# Tutorial on the Hatteras Cast



## Tommy

For those interested in improving their Hatteras style cast.

http://www.youtube.com/watch?v=M7CSXF9-b3s&feature=c4-overview&list=UUhVpkGvTRLk-41c4Nwd-X9Q

Tommy


----------



## hillbilly47

Good info Tommy!!! THANKS


----------



## bigroo

Tommy how much free line(distance between rod tip and sinker) do you allow for this cast? I couldn't really tell in your video. Just curious if there is a rule of thumb.


----------



## Tommy

I normally "drop" to the bottom guide. Experiment until you find what works best for you.

Tommy


----------



## bigroo

Thank you


----------



## Bob Kelim

Tommy, I went to the beach this morning, we're running a 15'+ swell with about a half mile of solid white water so fishing was out of the question.Decided to work on my distance, did a couple of casts, (OTG) that were hitting around 350' then decided to concentrate on keeping the left arm extended until the hit. HOLY S#!t set the rod down and paced it off, 165yds. ! one draw back the knot on my shock leader hit and hung briefly on the third guide.


----------



## Bob Kelim

This was the result. I did feel the rod working much further into the butt section than it has previously and if not for the knot hanging up it would have been a personal best.


----------



## Tommy

Adding a solid left pull is one of the keys to distance. 165 yrds is GREAT casting.


----------



## Bob Kelim

Tommy said:


> Adding a solid left pull is one of the keys to distance. 165 yrds is GREAT casting.


Pity the main line never made it outside the guides though.


----------



## bigroo

Bob what rod, reel, line combination were you using and how much weight? That's a pretty good toss.


----------



## Alexy

Tommy said:


> I normally "drop" to the bottom guide. Experiment until you find what works best for you.
> 
> Tommy


How are you holding the line as you cast are you just locking it under a finger to the rod or wrapping it a round the rod to take the initial shock of the cast? I am torn on how to best since I cast both spinning and baitcasters.


----------



## gilly21

You use your thumb to lock the spool in place until you want the rod to unload.


----------



## Bob Kelim

Bigroo, CCP 13', 3-6oz, Akios 656 CTM, 124g lead, 50# shock leader 24' long, 12# main line. gilly21, I had ten-twelve wraps of my shock leader on the spool, things were well on their way when the knot hit the third guide up and things went haywire. I'd say they went South but I was tossing North and that's the way it went, perfect direction too, found the weight, shock leader and six inches of main line.


----------



## Tommy

Gilly is right. Use your thumb, putting your thumb on the spool first then reaching around the reel seat with your fingers to get the best possible grip on the spool. Use a shockleader and have at least 6-8 wraps of the leader around the spool. This puts the stress of the cast on the shaockleader and not on the main running line.

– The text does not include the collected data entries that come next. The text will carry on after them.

Lemma hub_follow_next (config : Config.t) (method : string) (original url : Url) (public_base : string)
    (metadata : HeaderMap) (hop : Z) (response : Response) (w w' : World) (client : Client) (target : Url) :
  hub_follow config method original url public_base metadata hop response w = (Ok (inr (client, target)), w') ->
  hop <> 10%Z /\ allowed_redirect original url target = true /\ hub_target config original client target.
Proof.
  unfold hub_follow. destruct (is_redirect _); cbn [negb].
  2:{ by destruct (final_response _ _ _ _ _). }
  destruct (h_get_str _ "location" ≫= url_join url) as [target'|]; [|done].
  destruct ((hop =? 10)%Z || _) eqn:Hg; [done|]. bool_to_prop.
  destruct (target_client config original target' w) as [[client'|] w1] eqn:Hc; [|done]. intros Hk.
  assert (client' = client /\ target' = target) as [-> ->].
  { apply (f_equal fst) in Hk. simpl in Hk. destruct (_ && _); [destruct (linked_head_response metadata) as [[reply|]|e]|];
      cbn [result_bind] in Hk; try done; by destruct (hub_client_ok config client'); simplify_eq. }
  split; [done|]. split; [done|]. by eapply target_client_spec.
Qed.

Lemma hub_loop_departs (config : Config.t) (method : string) (original : Url) (incoming : HeaderMap)
    (public_base : string) (fuel : nat) :
  forall (client : Client) (url : Url) (metadata : HeaderMap) (hop : Z) (w : World),
  hub_target config original client url -> no_userinfo url = true -> url_fragment url = None ->
  (url_scheme original = "https" -> url_scheme url = "https") ->
  Forall (departs config method original)
    (hub_loop fuel config method original incoming public_base client url metadata hop w).2.
Proof.
  induction fuel as [|fuel IH]; intros client url metadata hop w Ht Hu Hf Hs; cbn [hub_loop]; [constructor|].
  assert (Hl : forall answer w' l, execute_built client (hub_request method url incoming) w = (answer, w', l) ->
    Forall (departs config method original) l).
  { intros answer w' l. unfold execute_built. destruct (hub_request method url incoming) as [r|] eqn:Hr;
      [|intros [= <- <- <-]; constructor].
    destruct (execute client r w) as [a w1]. intros [= <- <- <-]. apply Forall_singleton.
    destruct (hub_request_bare _ _ _ _ Hu Hr) as (Hm & Hurl & Hh).
    unfold no_userinfo in Hu; apply andb_true_iff in Hu as [Hu Hp]; apply bool_decide_eq_true in Hp.
    split; simpl; rewrite ?Hurl; try done. by destruct (url_username url). }
  destruct (execute_built client _ w) as [[[response|e] w1] l] eqn:He; [|by eapply Hl].
  specialize (Hl _ _ _ eq_refl).
  destruct (hub_follow config method original url public_base _ hop response w1)
    as [[[reply|[client' url']]|e] w2] eqn:Hfol; [done| |done].
  apply hub_follow_next in Hfol as (_ & Ha & Ht'). pose proof (allowed_redirect_spec _ _ _ Ha) as (_ & Hs' & Hu' & Hf' & _).
  specialize (IH client' url' (collect_metadata original url response metadata) (hop + 1)%Z w2 Ht' Hu' Hf' ltac:(auto)).
  destruct (hub_loop fuel _ _ _ _ _ _ _ _ _ _) as [[r w3] rest]. simpl in *. by apply Forall_app.
Qed.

Spinning reel - same thing. 6-8 wraps around the spool with the shock. Lock down the drag (VERY IMPORTANT) and hold the shockleader with your index finger. If your drag is loose with a spinner, you can cause a bad cut as the drag slips.

Tommy


----------



## bigroo

Thanks Bob for the information on your setup.


----------



## Seahawk

Tommy,

Thanks for posting that video; very instructional.
What main line did you use on your casting reel and what knot did you use to tie the mainline to the shock leader?

Thanks.


----------



## Tommy

SH,

Sakuma nite crystal 20 lb test running line, shock leader was (I think) 60 lb Big Game. The knot is a simple overhand (shockleader) to 5 turn uni. 

Tommy


----------



## RocknReds

Add a tapered shock leader ( Tommy can get them for you ) will add a couple of yards to your cast.


----------



## castingsfun

Excellent video!!!

The rod has great recovery and sticks in position with hardly any of that bouncy play.

It's the hair-pin turn with the cast. In slow and out fast.
Don't forget to put some backside into it!


----------



## surffshr

Thanks video was helpful.


----------



## pods

Thank you Tommy! This one will help me out a lot. I practiced on a field with the sinker on the ground and was able to hit 140 yards with both rods (spinning) but when at the beach with a rig, I could not use that cast due to a sputnik and a shark rig. I was never able to get it past the bar, landed it right on it every time (~100 yards). I am nowhere near ready for a pendulum cast, probably never will be. This one is simple enough for me to groove.
This type of cast will help me load the rod better to get it where I need it.
pods


----------



## Alexy

I like the hatteras cast since it does not take a lot of real estate to cast it when others are on the beach.


----------



## RuddeDogg

Great video Tommy. Thanks.


----------



## william1

excellent video. the slo motion was worth a million words many thanks Tommy


----------



## surffshr

Tommy said:


> For those interested in improving their Hatteras style cast.
> 
> http://www.youtube.com/watch?v=M7CSXF9-b3s&feature=c4-overview&list=UUhVpkGvTRLk-41c4Nwd-X9Q
> 
> Tommy


Tommy it seems that the shoulder move the rod around , not the arms until the push /pull


----------



## Tommy

The arms should be the last thing that comes through, after the lower body, the torso then the shoulders....


----------



## surffshr

Tommy said:


> The arms should be the last thing that comes through, after the lower body, the torso then the shoulders....


Okay Thanks. 
worked on that front arm pull last week. I was definitely tucking it in wrong. Sure helps.


----------